Search the listing for the string "simpl" and copy every line that contains it.

> Records:

☆ ☆ ☆ ☆ ☆ ☆ ☆

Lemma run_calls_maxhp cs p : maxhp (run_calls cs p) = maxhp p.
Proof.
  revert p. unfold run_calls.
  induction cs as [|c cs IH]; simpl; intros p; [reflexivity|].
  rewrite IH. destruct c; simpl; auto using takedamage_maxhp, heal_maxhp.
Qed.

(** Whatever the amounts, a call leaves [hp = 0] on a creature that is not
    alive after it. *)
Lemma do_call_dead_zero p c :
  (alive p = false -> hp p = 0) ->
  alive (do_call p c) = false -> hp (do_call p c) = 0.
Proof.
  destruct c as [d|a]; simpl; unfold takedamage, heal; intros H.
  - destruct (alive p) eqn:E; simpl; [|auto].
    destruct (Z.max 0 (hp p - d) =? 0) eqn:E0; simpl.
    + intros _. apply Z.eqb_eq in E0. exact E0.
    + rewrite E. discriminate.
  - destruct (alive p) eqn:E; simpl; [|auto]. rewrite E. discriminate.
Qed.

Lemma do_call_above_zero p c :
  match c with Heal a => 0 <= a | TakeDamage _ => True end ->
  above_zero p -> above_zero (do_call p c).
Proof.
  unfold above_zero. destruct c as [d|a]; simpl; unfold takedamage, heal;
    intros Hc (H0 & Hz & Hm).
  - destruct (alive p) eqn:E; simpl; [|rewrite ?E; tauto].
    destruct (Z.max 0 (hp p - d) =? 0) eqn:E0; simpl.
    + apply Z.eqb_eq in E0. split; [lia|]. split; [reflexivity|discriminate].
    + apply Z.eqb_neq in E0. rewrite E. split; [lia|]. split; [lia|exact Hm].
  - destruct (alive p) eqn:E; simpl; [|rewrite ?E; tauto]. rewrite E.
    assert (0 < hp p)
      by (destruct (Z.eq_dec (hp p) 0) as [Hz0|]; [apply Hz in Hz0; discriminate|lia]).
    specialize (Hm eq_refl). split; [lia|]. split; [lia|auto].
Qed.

☆ ☆ ☆ ☆ ☆ ☆ ☆

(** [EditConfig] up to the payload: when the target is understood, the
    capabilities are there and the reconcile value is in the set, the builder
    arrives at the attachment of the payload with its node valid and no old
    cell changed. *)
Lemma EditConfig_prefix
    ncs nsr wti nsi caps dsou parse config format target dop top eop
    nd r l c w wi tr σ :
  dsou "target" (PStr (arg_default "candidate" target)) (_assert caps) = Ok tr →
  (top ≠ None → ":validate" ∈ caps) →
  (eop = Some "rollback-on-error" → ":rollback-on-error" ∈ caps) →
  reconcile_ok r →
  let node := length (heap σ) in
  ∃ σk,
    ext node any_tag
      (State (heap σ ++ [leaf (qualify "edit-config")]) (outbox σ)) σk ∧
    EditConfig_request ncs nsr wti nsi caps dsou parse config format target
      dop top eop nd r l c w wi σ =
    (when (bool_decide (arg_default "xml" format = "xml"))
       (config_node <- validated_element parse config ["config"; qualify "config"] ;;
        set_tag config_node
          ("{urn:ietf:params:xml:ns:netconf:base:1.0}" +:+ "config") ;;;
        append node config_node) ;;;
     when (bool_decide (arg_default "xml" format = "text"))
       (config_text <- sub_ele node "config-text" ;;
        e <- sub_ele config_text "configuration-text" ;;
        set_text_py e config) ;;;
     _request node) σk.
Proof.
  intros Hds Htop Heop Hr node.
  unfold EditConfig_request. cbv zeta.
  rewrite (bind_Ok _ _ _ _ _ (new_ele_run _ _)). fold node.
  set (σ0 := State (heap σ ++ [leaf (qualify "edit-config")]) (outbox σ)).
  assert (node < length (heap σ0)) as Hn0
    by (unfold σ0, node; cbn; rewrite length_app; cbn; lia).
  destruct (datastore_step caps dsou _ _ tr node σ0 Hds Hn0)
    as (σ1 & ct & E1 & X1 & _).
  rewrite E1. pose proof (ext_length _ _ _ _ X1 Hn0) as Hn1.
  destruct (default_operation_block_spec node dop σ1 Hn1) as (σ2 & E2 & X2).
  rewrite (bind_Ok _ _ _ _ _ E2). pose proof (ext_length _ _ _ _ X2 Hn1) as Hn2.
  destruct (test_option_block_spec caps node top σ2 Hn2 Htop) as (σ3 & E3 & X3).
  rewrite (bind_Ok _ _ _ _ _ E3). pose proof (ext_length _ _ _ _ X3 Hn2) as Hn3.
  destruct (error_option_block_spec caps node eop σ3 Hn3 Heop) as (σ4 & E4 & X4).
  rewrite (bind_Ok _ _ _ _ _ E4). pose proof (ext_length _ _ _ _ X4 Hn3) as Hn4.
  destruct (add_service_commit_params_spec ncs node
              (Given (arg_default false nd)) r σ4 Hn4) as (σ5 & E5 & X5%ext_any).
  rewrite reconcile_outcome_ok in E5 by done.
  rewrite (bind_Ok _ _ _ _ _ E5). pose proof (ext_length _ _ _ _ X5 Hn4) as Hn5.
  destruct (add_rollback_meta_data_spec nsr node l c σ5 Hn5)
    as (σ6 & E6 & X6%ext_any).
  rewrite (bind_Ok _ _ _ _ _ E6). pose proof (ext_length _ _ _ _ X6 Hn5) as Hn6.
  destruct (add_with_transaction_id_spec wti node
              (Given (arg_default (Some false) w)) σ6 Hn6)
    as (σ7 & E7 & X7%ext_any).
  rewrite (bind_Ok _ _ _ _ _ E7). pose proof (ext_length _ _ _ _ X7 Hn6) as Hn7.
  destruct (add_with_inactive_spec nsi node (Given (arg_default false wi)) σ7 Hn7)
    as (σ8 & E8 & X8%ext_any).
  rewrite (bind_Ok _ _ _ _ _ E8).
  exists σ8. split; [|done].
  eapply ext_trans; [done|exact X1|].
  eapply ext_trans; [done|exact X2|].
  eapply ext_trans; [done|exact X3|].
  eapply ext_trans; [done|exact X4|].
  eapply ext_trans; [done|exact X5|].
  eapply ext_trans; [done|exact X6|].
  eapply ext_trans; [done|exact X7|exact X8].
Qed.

☆ ☆ ☆ ☆ ☆ ☆ ☆

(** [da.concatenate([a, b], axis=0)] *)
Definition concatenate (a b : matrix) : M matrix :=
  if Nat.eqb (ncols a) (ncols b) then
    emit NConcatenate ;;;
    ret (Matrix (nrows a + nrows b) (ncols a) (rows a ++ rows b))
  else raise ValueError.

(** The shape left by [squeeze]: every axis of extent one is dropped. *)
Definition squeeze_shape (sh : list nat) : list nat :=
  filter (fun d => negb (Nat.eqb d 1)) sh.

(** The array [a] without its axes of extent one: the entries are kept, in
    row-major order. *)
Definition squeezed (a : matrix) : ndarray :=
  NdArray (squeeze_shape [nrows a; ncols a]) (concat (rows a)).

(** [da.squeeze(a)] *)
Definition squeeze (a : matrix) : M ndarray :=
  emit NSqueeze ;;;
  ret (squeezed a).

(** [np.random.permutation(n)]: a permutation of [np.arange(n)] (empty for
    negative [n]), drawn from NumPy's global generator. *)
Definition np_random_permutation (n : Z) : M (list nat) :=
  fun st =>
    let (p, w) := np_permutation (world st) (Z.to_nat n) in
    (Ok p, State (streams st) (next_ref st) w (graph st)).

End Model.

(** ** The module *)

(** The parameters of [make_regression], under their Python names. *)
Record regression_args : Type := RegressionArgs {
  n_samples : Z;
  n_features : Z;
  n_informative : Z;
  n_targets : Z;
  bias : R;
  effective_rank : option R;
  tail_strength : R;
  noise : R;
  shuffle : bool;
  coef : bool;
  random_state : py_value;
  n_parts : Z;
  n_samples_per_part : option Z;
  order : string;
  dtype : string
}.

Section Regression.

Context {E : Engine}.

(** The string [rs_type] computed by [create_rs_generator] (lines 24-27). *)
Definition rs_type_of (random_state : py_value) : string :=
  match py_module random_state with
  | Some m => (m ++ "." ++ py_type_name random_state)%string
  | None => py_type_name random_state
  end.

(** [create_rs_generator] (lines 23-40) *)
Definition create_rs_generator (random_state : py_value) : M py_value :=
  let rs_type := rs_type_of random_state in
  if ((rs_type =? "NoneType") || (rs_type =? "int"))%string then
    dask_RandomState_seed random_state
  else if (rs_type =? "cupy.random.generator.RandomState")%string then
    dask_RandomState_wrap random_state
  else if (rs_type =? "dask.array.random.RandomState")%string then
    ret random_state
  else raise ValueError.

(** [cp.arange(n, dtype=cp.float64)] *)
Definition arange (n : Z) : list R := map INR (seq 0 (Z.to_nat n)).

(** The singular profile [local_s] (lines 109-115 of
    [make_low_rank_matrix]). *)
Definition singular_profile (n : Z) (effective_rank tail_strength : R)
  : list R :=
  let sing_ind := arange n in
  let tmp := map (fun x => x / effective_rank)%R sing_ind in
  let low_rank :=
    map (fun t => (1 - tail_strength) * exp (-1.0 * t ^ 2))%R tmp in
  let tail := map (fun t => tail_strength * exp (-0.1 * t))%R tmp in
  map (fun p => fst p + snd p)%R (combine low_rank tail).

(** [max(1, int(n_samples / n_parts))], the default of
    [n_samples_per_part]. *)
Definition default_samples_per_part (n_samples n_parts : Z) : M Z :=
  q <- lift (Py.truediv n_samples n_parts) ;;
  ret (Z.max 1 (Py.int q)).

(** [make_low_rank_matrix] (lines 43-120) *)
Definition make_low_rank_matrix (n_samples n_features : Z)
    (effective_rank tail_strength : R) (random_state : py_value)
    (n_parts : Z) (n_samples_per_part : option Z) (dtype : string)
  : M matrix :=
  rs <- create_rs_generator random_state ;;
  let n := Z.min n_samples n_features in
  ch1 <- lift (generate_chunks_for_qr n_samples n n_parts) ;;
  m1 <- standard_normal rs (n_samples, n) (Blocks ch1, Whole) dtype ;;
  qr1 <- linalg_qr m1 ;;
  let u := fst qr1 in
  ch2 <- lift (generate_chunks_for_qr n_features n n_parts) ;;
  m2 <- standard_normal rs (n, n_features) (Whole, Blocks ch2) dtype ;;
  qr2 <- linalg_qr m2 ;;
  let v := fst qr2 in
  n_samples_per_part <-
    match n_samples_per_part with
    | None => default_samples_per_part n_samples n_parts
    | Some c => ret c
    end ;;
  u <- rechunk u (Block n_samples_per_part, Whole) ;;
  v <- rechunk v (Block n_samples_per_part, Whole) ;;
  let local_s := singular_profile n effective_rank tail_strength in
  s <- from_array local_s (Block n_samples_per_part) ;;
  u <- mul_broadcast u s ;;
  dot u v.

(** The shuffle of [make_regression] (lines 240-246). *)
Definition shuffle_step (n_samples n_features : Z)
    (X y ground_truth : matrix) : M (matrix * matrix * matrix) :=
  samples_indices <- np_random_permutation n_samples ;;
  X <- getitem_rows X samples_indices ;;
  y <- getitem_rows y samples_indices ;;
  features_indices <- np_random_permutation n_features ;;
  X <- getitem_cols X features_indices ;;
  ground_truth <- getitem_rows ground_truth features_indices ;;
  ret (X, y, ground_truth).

☆ ☆ ☆ ☆ ☆ ☆ ☆

> Result for this exercise:
  induction cs as [|c cs IH]; simpl; intros p; [reflexivity|].
  rewrite IH. destruct c; simpl; auto using takedamage_maxhp, heal_maxhp.
  destruct c as [d|a]; simpl; unfold takedamage, heal; intros H.
  - destruct (alive p) eqn:E; simpl; [|auto].
    destruct (Z.max 0 (hp p - d) =? 0) eqn:E0; simpl.
  - destruct (alive p) eqn:E; simpl; [|auto]. rewrite E. discriminate.
  unfold above_zero. destruct c as [d|a]; simpl; unfold takedamage, heal;
  - destruct (alive p) eqn:E; simpl; [|rewrite ?E; tauto].
    destruct (Z.max 0 (hp p - d) =? 0) eqn:E0; simpl.
  - destruct (alive p) eqn:E; simpl; [|rewrite ?E; tauto]. rewrite E.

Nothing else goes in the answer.